A summer of cricket, elections, yelps and thuds
"Just look at Du Plessis's magic, guys! Rescuing RCB from the jaws of defeat and possible elimination"...
Thundering applause drowns the stadium. Camera catches many flashy smiles whose brightness could very well match the forty above temperature burning up the garden city. But then there are those with their exclamative 'oh nos' hidden away behind cupped hands. Lenses zoom in on them with elegant professional cruelty.
Ah, how liberating it must be to lose oneself in the momentum, the swing of the bat, the spin of the cork, the euphoria of the spectators...find yourself somewhere in the myriad expressions of the sea of strangers...Waves after waves of them.
As a family in the thrall of IPL, India's premier cricket league, we indulge in petty in-house betting and on-the-house iced tea, trying hard to sneak past the sultry summer with its heat and dust. In vain do the eyes search the skies for unwarranted leniency, some faint plume of cloud led astray. Crow pheasants knock constantly against the emptiness of our days. The wall-clock, like an aging geisha trudges grudgingly with no apparent hurry to reach anywhere.
Someone is listening to Miles Davis' Bitches Brew with headphones on. His eyes are glued to the tv screen, though one can sense that he is not watching it. Outside, the cashew tree sighs. A few more soft thuds unburden the tree of its harvest.
Mme. is nowhere here. She watches and listens, sees and hears, all through an engulfment of silence. The phone rings. They talk about spinach ravioli in garlic sauce and cheesy beetroot cutlets, and the possibility of having a polarizing government being voted in for the third term in the same breath as the bullying arbitrariness of house-helps. It is her sister.
The dog next door begins to yelp. He is in dire need of companionship.
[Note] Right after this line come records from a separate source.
(** X12.  What [preparar_df] can do on a sheet whose columns have distinct
    labels: it raises [IndexError] exactly when the sheet has no
    column or no row; it raises [ValueError] exactly when the sheet has a
    row and a category column labelled [Nota] or [Regional], which [melt]
    refuses; otherwise it returns a long table whose categories are the
    category labels.  No text in a cell makes it raise. *)
Theorem preparar_df_outcome : forall df : DataFrame,
  unique (map fst df) = true ->
  match preparar_df df with
  | Ok df_long =>
      0 < row_count df
      /\ ~ In "Nota" (category_labels df)
      /\ ~ In "Regional" (category_labels df)
      /\ categories df_long = category_labels df
  | Raise IndexError => row_count df = 0
  | Raise ValueError =>
      0 < row_count df
      /\ (In "Nota" (category_labels df) \/ In "Regional" (category_labels df))
  | Raise AttributeError | Raise TypeError => False
  end.
Proof.
  intros df Hlabels.
  assert (Huniq : unique (category_labels df) = true).
  { destruct df as [|[name c0] avals]; [reflexivity|].
    apply (unique_labels_inv name c0 avals Hlabels). }
  destruct (row_count df) as [|n] eqn:En.
  - destruct df as [|[name c0] avals]; [reflexivity|].
    destruct (rename_first_head name c0 avals) as (name' & avals' & Hren).
    unfold preparar_df. rewrite Hren.
    unfold row_count in En. cbn [group_cells] in En.
    destruct (cells c0); [reflexivity|discriminate].
  - rewrite preparar_df_steps by (lia || assumption).
    destruct (normalize_columns_ok (scored_columns df)) as (vs & Hvs & Hnames & _).
    rewrite scored_columns_labels in Hnames.
    rewrite Hvs. cbn [bind]. unfold melt. rewrite Hnames.
    destruct (existsb (String.eqb "Nota") (category_labels df)) eqn:EN.
    + cbn [orb bind]. split; [lia|]. left. apply existsb_eqb_In. exact EN.
    + destruct (existsb (String.eqb "Regional") (category_labels df)) eqn:ER.
      * cbn [orb bind]. split; [lia|]. right. apply existsb_eqb_In. exact ER.
      * cbn [orb bind]. unfold Categorical. rewrite Huniq. cbn [categories].
        split; [lia|]. split; [apply existsb_eqb_not_In; exact EN|].
        split; [apply existsb_eqb_not_In; exact ER|reflexivity].
Qed.

(** A sheet with a round labelled as the value column of the long table. *)
Lemma preparar_df_outcome_witness :
  unique (map fst sheet_reserved) = true
  /\ 0 < row_count sheet_reserved
  /\ (In "Nota" (category_labels sheet_reserved)
      \/ In "Regional" (category_labels sheet_reserved)).
Proof.
  split; [reflexivity|]. exact (preparar_df_outcome sheet_reserved eq_refl).
Defined.

Lemma mapM_app : forall (A B : Type) (f : A -> result B) (l m : list A) (x y : list B),
  mapM f l = Ok x -> mapM f m = Ok y -> mapM f (l ++ m)%list = Ok (x ++ y)%list.
Proof.
  intros A B f. induction l as [|a l IH]; intros m x y Hl Hm.
  - injection Hl as <-. exact Hm.
  - cbn [mapM app] in *. destruct (f a) as [b|]; [|discriminate]. cbn [bind] in *.
    destruct (mapM f l) as [bs|] eqn:E; [|discriminate]. cbn [bind] in *.
    injection Hl as <-. rewrite (IH m bs y eq_refl Hm). reflexivity.
Qed.

(** Mapping a column is parsing each of its cells, whatever its dtype. *)
Lemma normalize_column_cells : forall c : Column,
  normalize_column c = mapM parse_br_number (cells c).
Proof.
  intros [v|v]; cbn [normalize_column cells]; [|reflexivity].
  induction v as [|f v IH]; [reflexivity|].
  cbn [map mapM]. rewrite parse_number_unchanged. cbn [bind].
  rewrite <- IH. reflexivity.
Qed.

Lemma normalize_columns_values : forall cols vs,
  normalize_columns cols = Ok vs ->
  mapM parse_br_number (flat_map (fun nc => cells (snd nc)) cols)
  = Ok (flat_map snd vs).
Proof.
  induction cols as [|[name c] cols IH]; intros vs H.
  - injection H as <-. reflexivity.
  - cbn [normalize_columns] in H.
    destruct (normalize_column c) as [v|] eqn:Ev; [|discriminate]. cbn [bind] in H.
    destruct (normalize_columns cols) as [vs'|]; [|discriminate]. cbn [bind] in H.
    injection H as <-. cbn [flat_map snd].
    apply mapM_app; [|apply IH; reflexivity].
    rewrite <- normalize_column_cells. exact Ev.
Qed.
Lemma command_proceeds (inp : RunCommandTool.Input) :
  RunCommandTool.Cmd inp <> "" ->
  fst (isDenied (RunCommandTool.fullCmd inp)) = false ->
  proceeds h envs (RunCommandTool.Execute h envs inp)
    (RunCommandTool.Cmd inp) (RunCommandTool.Args inp) (RunCommandTool.Cwd inp)
    (RunCommandTool.EnvOverrides inp) (RunCommandTool.TimeoutMs inp)
    commandAnswer.
Proof.
  intros Hcmd Hden. unfold RunCommandTool.Execute.
  destruct (String.eqb_spec (RunCommandTool.Cmd inp) ""); [contradiction|].
  destruct (isDenied (RunCommandTool.fullCmd inp)) as [[|] pattern];
    [discriminate|].
  eapply launch_proceeds.
  intros o. unfold commandAnswer, exitStatus.
  destruct (Exec.ctxErr o), (Exec.err o); simpl;
    destruct (capOutput (Exec.stdout o)) as [? []];
    destruct (capOutput (Exec.stderr o)) as [? []]; reflexivity.
Qed.

Lemma script_proceeds (inp : RunScriptTool.Input) :
  RunScriptTool.Script inp <> "" ->
  RunScriptTool.checkLines (Strings.Split (RunScriptTool.Script inp) "010")
  = None ->
  proceeds h envs (RunScriptTool.Execute h envs inp)
    (fst (resolveShell h (RunScriptTool.Shell inp)))
    [snd (resolveShell h (RunScriptTool.Shell inp)); RunScriptTool.Script inp]
    (RunScriptTool.Cwd inp)
    (RunScriptTool.EnvOverrides inp) (RunScriptTool.TimeoutMs inp)
    (scriptAnswer (fst (resolveShell h (RunScriptTool.Shell inp)))).
Proof.
  intros Hs Hc. unfold RunScriptTool.Execute.
  destruct (String.eqb_spec (RunScriptTool.Script inp) ""); [contradiction|].
  rewrite Hc.
  destruct (resolveShell h (RunScriptTool.Shell inp)) as [shell shellArg].
  cbn [fst snd]. cbv beta iota.
  eapply launch_proceeds.
  intros o. unfold scriptAnswer, exitStatus.
  destruct (Exec.ctxErr o), (Exec.err o); simpl;
    destruct (capOutput (Exec.stdout o)) as [? []];
    destruct (capOutput (Exec.stderr o)) as [? []]; reflexivity.
Qed.

End Proceeding.

Section ProceedingFacts.

Variable h : Host.
Variable envs : list string.

Lemma spawns_app (t1 t2 : list Event) :
  spawns (t1 ++ t2) = (spawns t1 ++ spawns t2)%list.
Proof.
  induction t1 as [|[] t1 IH]; simpl; auto. now rewrite IH.
Qed.

(** What [proceeds] says of the commands run and of the answer. *)
Lemma proceeds_spawns {Out : Type} (m : M Out) path args Cwd ov t answer :
  proceeds h envs m path args Cwd ov t answer ->
  (spawns (trace m) = [] /\ exists e, result m = inl e)
  \/ exists dir,
       (Cwd = "" /\ dir = ""
        \/ Cwd <> "" /\ Abs h Cwd = inr dir /\ IsDir h dir = true)
       /\ let c := {| Exec.Path := path; Exec.Args := args; Exec.Dir := dir;
                      Exec.Env := cmdEnvOf h envs ov;
                      Exec.Timeout := timeoutOf t |} in
          spawns (trace m) = [c] /\ result m = answer (Run h c).
Proof.
  intros [(_ & msg & _ & ->) | [(_ & absPath & _ & _ & ->) | (dir & Hdir & Hm)]].
  - left. split; [reflexivity | eauto].
  - left. split; [reflexivity | eauto].
  - right. exists dir. split; [exact Hdir|]. cbv zeta in Hm |- *. rewrite Hm.
    split; [|reflexivity]. unfold trace. cbn [fst]. rewrite !spawns_app.
    destruct (String.eqb Cwd ""), (Nat.ltb 0 (size ov)); reflexivity.
Qed.

Lemma command_unstarted (inp : RunCommandTool.Input) :
  RunCommandTool.Cmd inp = ""
  \/ fst (isDenied (RunCommandTool.fullCmd inp)) = true ->
  trace (RunCommandTool.Execute h envs inp) = []
  /\ exists e, result (RunCommandTool.Execute h envs inp) = inl e.
Proof.
  unfold RunCommandTool.Execute. intros [Hc|Hd].
  - rewrite Hc. simpl. eauto.
  - destruct (String.eqb _ ""); [simpl; eauto|].
    destruct (isDenied _) as [[|] pattern]; [simpl; eauto | discriminate].
Qed.

Lemma script_unstarted (inp : RunScriptTool.Input) :
  RunScriptTool.Script inp = ""
  \/ RunScriptTool.checkLines (Strings.Split (RunScriptTool.Script inp) "010")
     <> None ->
  trace (RunScriptTool.Execute h envs inp) = []
  /\ exists e, result (RunScriptTool.Execute h envs inp) = inl e.
Proof.
  unfold RunScriptTool.Execute. intros [Hc|Hd].
  - rewrite Hc. simpl. eauto.
  - destruct (String.eqb _ ""); [simpl; eauto|].
    destruct (RunScriptTool.checkLines _) as [[pattern line]|];
      [simpl; eauto | contradiction].
Qed.

Lemma command_spawns (inp : RunCommandTool.Input) :
  (spawns (trace (RunCommandTool.Execute h envs inp)) = []
   /\ exists e, result (RunCommandTool.Execute h envs inp) = inl e)
  \/ exists dir,
       (RunCommandTool.Cwd inp = "" /\ dir = ""
        \/ RunCommandTool.Cwd inp <> ""
           /\ Abs h (RunCommandTool.Cwd inp) = inr dir /\ IsDir h dir = true)
       /\ let c := {| Exec.Path := RunCommandTool.Cmd inp;
                      Exec.Args := RunCommandTool.Args inp;
                      Exec.Dir := dir;
                      Exec.Env := cmdEnvOf h envs (RunCommandTool.EnvOverrides inp);
                      Exec.Timeout := timeoutOf (RunCommandTool.TimeoutMs inp) |} in
          spawns (trace (RunCommandTool.Execute h envs inp)) = [c]
          /\ result (RunCommandTool.Execute h envs inp) = commandAnswer (Run h c).
Proof.
  destruct (String.eqb_spec (RunCommandTool.Cmd inp) "") as [Hc|Hc].
  { left. destruct (command_unstarted inp (or_introl Hc)) as [-> He]. auto. }
  destruct (fst (isDenied (RunCommandTool.fullCmd inp))) eqn:Hd.
  { left. destruct (command_unstarted inp (or_intror Hd)) as [-> He]. auto. }
  exact (proceeds_spawns _ _ _ _ _ _ _ (command_proceeds h envs inp Hc Hd)).
Qed.
Lemma located_cases sz T g chv :
  wf sz T g ->
  Channel.type chv = inr T ->
  across T (Channel.start chv) = across T (Channel.end_ chv) ->
  located chv g
  = if decide (line_exists T sz (across T (Channel.start chv))) then
      if decide (span_end T chv < Z.max 0 (extent T sz))%Z
      then inr (chv, line_refs T sz (across T (Channel.start chv)),
                span_start T chv, span_end T chv)
      else inl AssertionError
    else inl KeyError.
Proof.
  intros Hwf HT Hacr. pose proof Hwf as (_ & Hsz & Hdom & Hrect).
  set (cc := across T (Channel.start chv)).
  pose proof (fetch_line sz T g cc Hsz Hdom) as Hl1.
  unfold located. rewrite HT. cbn [rbind].
  rewrite (common_of_type chv T HT Hacr). fold cc.
  assert (Hm : match T with
               | Channel.X => (c <- inr cc ;; ChannelGrid.column g c)%res
               | Channel.Y => (c <- inr cc ;; ChannelGrid.row g c)%res
               end
               = match T with
                 | Channel.X => ChannelGrid.column g cc
                 | Channel.Y => ChannelGrid.row g cc
                 end) by by destruct T.
  rewrite Hm, Hl1. clear Hm Hl1.
  destruct (decide (line_exists T sz cc)) as [Hex|Hex]; [|done].
  cbn [rbind].
  assert (Hl2 : (ChannelGrid.assert_len_eq (line_refs T sz cc) g).1 = inr tt).
  { destruct (assert_len_eq_cases (line_refs T sz cc) g)
      as [[-> _]|[_ (p & q & Hp & Hq & Hne)]]; [done|].
    destruct Hne.
    assert (Hin : ∀ r, r ∈ line_refs T sz cc -> in_grid sz r).
    { intros r Hr. apply Hdom.
      apply (proj2 (line_exists_Forall sz T g cc Hdom)) in Hex.
      rewrite Forall_forall in Hex.
      unfold line_refs in Hr. destruct T;
        apply list_elem_of_fmap in Hr as (z & -> & Hz); by apply Hex. }
    apply Hrect; [by apply Hin..|].
    apply elem_of_line_refs in Hp as [-> _].
    by apply elem_of_line_refs in Hq as [-> _]. }
  rewrite Hl2. cbn [rbind].
  rewrite (start0_of_type chv T HT), (end0_of_type chv T HT).
  rewrite (direction_of_type chv T HT). cbn [rbind].
  rewrite length_line_refs.
  unfold span_start, span_end.
  set (a := along T (Channel.start chv)) in *.
  set (b := along T (Channel.end_ chv)) in *.
  set (n := Z.max 0 (extent T sz)).
  destruct (bool_decide (b < a)%Z) eqn:E.
  - apply bool_decide_eq_true in E.
    change (bool_decide (Channel.DEC = Channel.DEC)) with true. cbn iota.
    rewrite (bool_decide_eq_true_2 (a >= b)%Z) by lia.
    destruct (decide (Z.max a b < n)%Z) as [Hlt|Hge].
    + rewrite !bool_decide_eq_true_2 by lia. simpl.
      unfold ok. repeat f_equal; lia.
    + rewrite (bool_decide_eq_false_2 (a < n)%Z) by lia.
      by rewrite andb_false_r.
  - apply bool_decide_eq_false in E.
    change (bool_decide (Channel.INC = Channel.DEC)) with false. cbn iota.
    rewrite (bool_decide_eq_true_2 (b >= a)%Z) by lia.
    destruct (decide (Z.max a b < n)%Z) as [Hlt|Hge].
    + rewrite !bool_decide_eq_true_2 by lia. simpl.
      unfold ok. repeat f_equal; lia.
    + rewrite (bool_decide_eq_false_2 (b < n)%Z) by lia.
      by rewrite andb_false_r.
Qed.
The owners leave him at home and go off galavanting in Sputnik cafés and strange tropical mansions full of imported liqueurs and unread books. He sits around in the foliaged courtyard riddled in tribulation.
"Oh, what a brilliant performance by Fraser! Sixer after sixer...You know he is only 22?.."
The country stands sharply divided at the ballot box, but IPL unites us in our love for cricket. Who invented cricket? The British.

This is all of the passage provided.